地震は怖いだろう。しかし、東京やニューヨークが壊滅するような大地震ならともかく、ウチがちょっと揺れるような奴に観客が心を震わせるような感性を持ち続けているか、って事なのね。
そういう小さい地震が怪獣映画では大事なの。
見せ方でどうにでもなるけど、プロデューサーは文句を言うはずだ。
「もっとさぁ、観客の度肝を抜くような奴にしてよ、どうせ金が掛かるならさぁ」みたいな。
そして。
最も重要なのは、メインターゲットとなる血気盛んな少年たちだ。
彼らのほとんどが人間以外の生物に接していない。牛とか馬とか。いないもんね、周りに。
ゲームの経験値としてのクリーチャーくらいしかいない。

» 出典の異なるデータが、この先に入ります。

Lemma GetSignedValue_top_bit_clear pre b l post :
  Z.land b 0x80 = 0 →
  _GetSignedValue (pre ++ (b :: l) ++ post) (len pre) (len (b :: l))
  = float_of_int (_GetIntBigEndian (b :: l)).
Proof.
  intros Hb. unfold _GetSignedValue.
  rewrite (getitem_app_0 pre _ b) by done.
  cbn [mbind result_bind]. rewrite Hb. cbn [Z.eqb negb].
  unfold len at 2. rewrite Nat2Z.id, signed_loop_positive.
  reflexivity.
Qed.

(** With the top bit set, the value returned is the negation of a number
    that is not positive: the sign is lost. *)
Lemma GetSignedValue_top_bit_set pre b l post :
  Z.land b 0x80 ≠ 0 →
  _GetSignedValue (pre ++ (b :: l) ++ post) (len pre) (len (b :: l))
  = (f ← float_of_int (1 - _GetIntBigEndian (b :: l) - ones (length (b :: l)));
     Ok (- f)%float).
Proof.
  intros Hb. unfold _GetSignedValue.
  rewrite (getitem_app_0 pre _ b) by done.
  cbn [mbind result_bind].
  destruct (Z.eqb_spec (Z.land b 128) 0) as [?|_]; [done|]. cbn [negb].
  unfold len at 2. rewrite Nat2Z.id, signed_loop_negative.
  cbn [mbind result_bind]. unfold _GetIntBigEndian.
  do 2 f_equal. lia.
Qed.

(** C2 (code defect): [_GetSignedValue] on the claim's three inputs.
    The byte [0x7F] decodes to [127.0] as claimed.  With the top bit set
    the code adds [~b], which on Python's unbounded integers is
    [-b - 1], and negates the sum once more at the end: [0x80] decodes
    to [+128.0] where the claim has [-128.0], and [[0xFF, 0xFF]] to
    [65791.0] where the claim has [-1.0]. *)
Theorem GetSignedValue_examples :
  _GetSignedValue [0x80] 0 1 = Ok 128%float
  ∧ _GetSignedValue [0x7F] 0 1 = Ok 127%float
  ∧ _GetSignedValue [0xFF; 0xFF] 0 2 = Ok 65791%float.
Proof. repeat split; reflexivity. Qed.

(** ** The scaled sensor reading *)

(** C7: the header byte [0b00100010] (precision 1, scale 0, size 2)
    followed by the magnitude [0x00, 0x64] decodes to the scale code 0
    and the reading [10.0], wherever the field stands in the frame; the
    cursor moves past the three bytes. *)
Theorem ParseSensor_scaled_reading (pre post : list Z) :
  _ParseSensor (pre ++ [0x22; 0x00; 0x64] ++ post) (len pre)
  = Ok (len pre + 3, VList [VInt 0; VFloat 10]).
Proof.
  unfold _ParseSensor. pose proof (len_nonneg post) as Hp.
  rewrite !len_app. change (len [34; 0; 100]) with 3.
  destruct (Z.ltb_spec (len pre + (3 + len post)) (len pre + 2)) as [?|_];
    [lia|].
  rewrite (getitem_app_0 pre _ 0x22) by done. cbn [mbind result_bind].
  change (Z.land 34 7) with 2.
  destruct (Z.ltb_spec (len pre + (3 + len post)) (len pre + 1 + 2)) as [?|_];
    [lia|].
  replace (pre ++ [34; 0; 100] ++ post)
    with ((pre ++ [34]) ++ [0; 100] ++ post) by (by rewrite <- app_assoc).
  replace (len pre + 1) with (len (pre ++ [34]))
    by (rewrite len_app; reflexivity).
  pose proof (GetSignedValue_top_bit_clear (pre ++ [34]) 0 [100] post) as H.
  change (len [0; 100]) with 2 in H. rewrite H by done.
  rewrite len_app. change (len [34]) with 1.
  replace (len pre + 1 + 2) with (len pre + 3) by lia.
  reflexivity.
Qed.

(** ** Truncated frames *)

(** The parsers [B], [W], [C], [O] and [X] check the bytes that remain
    and answer [None]. *)
Lemma ParseByte_truncated m index :
  len m ≤ index → _ParseByte m index = Ok (index, VNone).
Proof.
  intros H. unfold _ParseByte.
  by destruct (Z.leb_spec (len m) index); [|lia].
Qed.

Lemma ParseWord_truncated m index :
  len m < index + 2 → _ParseWord m index = Ok (index, VNone).
Proof.
  intros H. unfold _ParseWord.
  by destruct (Z.leb_spec (len m) (index + 1)); [|lia].
Qed.

Lemma ParseDate_truncated m index :
  len m < index + 7 → _ParseDate m index = Ok (len m, VNone).
Proof.
  intros H. unfold _ParseDate.
  by destruct (Z.ltb_spec (len m) (index + 7)); [|lia].
Qed.

Lemma ParseNonce_truncated m index :
  len m < index + 8 → _ParseNonce m index = Ok (index, VNone).
Proof.
  intros H. unfold _ParseNonce.
  by destruct (Z.ltb_spec (len m) (index + 8)); [|lia].
Qed.

Lemma ParseSensor_truncated m index :
  len m < index + 1
  ∨ (∃ c, getitem m index = Ok c ∧ len m < index + 1 + Z.land c 7) →
  _ParseSensor m index = Ok (index, VNone).
Proof.
  intros H. unfold _ParseSensor.
  destruct (Z.ltb_spec (len m) (index + 2)) as [|Hlen]; [done|].
  destruct H as [H|(c & Hc & H)]; [lia|].
  rewrite Hc. cbn [mbind result_bind].
  by destruct (Z.ltb_spec (len m) (index + 1 + Z.land c 7)); [|lia].
Qed.

(** The meter parser reads its header byte unchecked. *)
Lemma ParseMeter_no_header m index :
  len m ≤ index → _ParseMeter m index = Raise IndexError.
Proof.
  intros H. unfold _ParseMeter. by rewrite getitem_out_of_range.
Qed.

(** C3 (code defect): the parsers [M] and [T] of [_PARSE_ACTIONS] on
    truncated input.  [_ParseMeter] with no byte left, and with a
    reading header that announces two bytes of which one is there, reads
    outside the frame ([IndexError]) and answers no [None].
    [_ParseBitVector] with a length byte of 3 and one byte left reports
    success, with the cursor beyond the end of the frame.  The sibling
    parsers [B], [W], [C], [O] and [X] do answer [None]. *)
Theorem truncated_meter_and_bit_vector :
  _PARSE_ACTIONS "M" = Some _ParseMeter
  ∧ _ParseMeter [0x32; 0x02] 2 = Raise IndexError
  ∧ _ParseMeter [0x32; 0x02; 0x01; 0x22; 0x00] 2 = Raise IndexError
  ∧ _PARSE_ACTIONS "T" = Some _ParseBitVector
  ∧ _ParseBitVector [0x25; 0x03; 3; 5] 2 = Ok (6, VSet {[0; 2]}).
Proof. repeat split; vm_compute; reflexivity. Qed.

あとは座敷犬とかネコとか。
もっと悪い事に、時代が女性メインになってきているので、癒しとか、萌とか、スポーツとか、そういう方向に流れてるのも問題なのだったり。
不潔で荒々しく、体臭がぷんぷんする野性味の、そういうものを避ける傾向に有ったりする。
男は清潔とか気にしちゃいかんよ。怪獣は風呂には入らないから、女の子が好きになる訳無い。女の子が嫌いなものは少年たちが避ける傾向なのが問題だなぁ。
そしてこの不況だ。
ミニチュアセットを組んで着ぐるみの怪獣を暴れさせるのは金も人手も手間も掛かる。
オイラ、CGでも別に構わないと思うが、どうも世のCGクリエイター達は怪獣の魅力を誤解してるようで、待ってても、魅力的な怪獣映画的怪獣は生まれて来そうに無い。
金を掛けないならCGしかない訳なんだけど、監督の言ってる事がCGクリエイターに伝わらないならどうにもならない。
そんな事を考えると、どうやらもう怪獣映画は戻ってこないような気がするな。
幸い、今はご家庭でそれなりのムービーを作ったり出来る時代なので、つたない技術で飢えをしのぐしかあるまい。
つたない技術なので、作った本人しか喜べないような物しか出来ないのがしょうも無い所だが。
時代の流れがそうなら仕方ないな。
元々怪獣道というのは孤独な道だから。いいんだけどな。
もう、昔は良かったっていってる奴か、つたない技術で自分を満足させる奴しか残らないのかもしれんよ。
商売じゃないからそれでもいいんだけどな。

|

« 10月02日のココロ日記(BlogPet) | Main | 超神ネイガーVS琉神マブヤー »

Comments

Post a comment



(Not displayed with comment.)




TrackBack


Listed below are links to weblogs that reference 怪獣映画は戻ってこないのか:

« 10月02日のココロ日記(BlogPet) | Main | 超神ネイガーVS琉神マブヤー »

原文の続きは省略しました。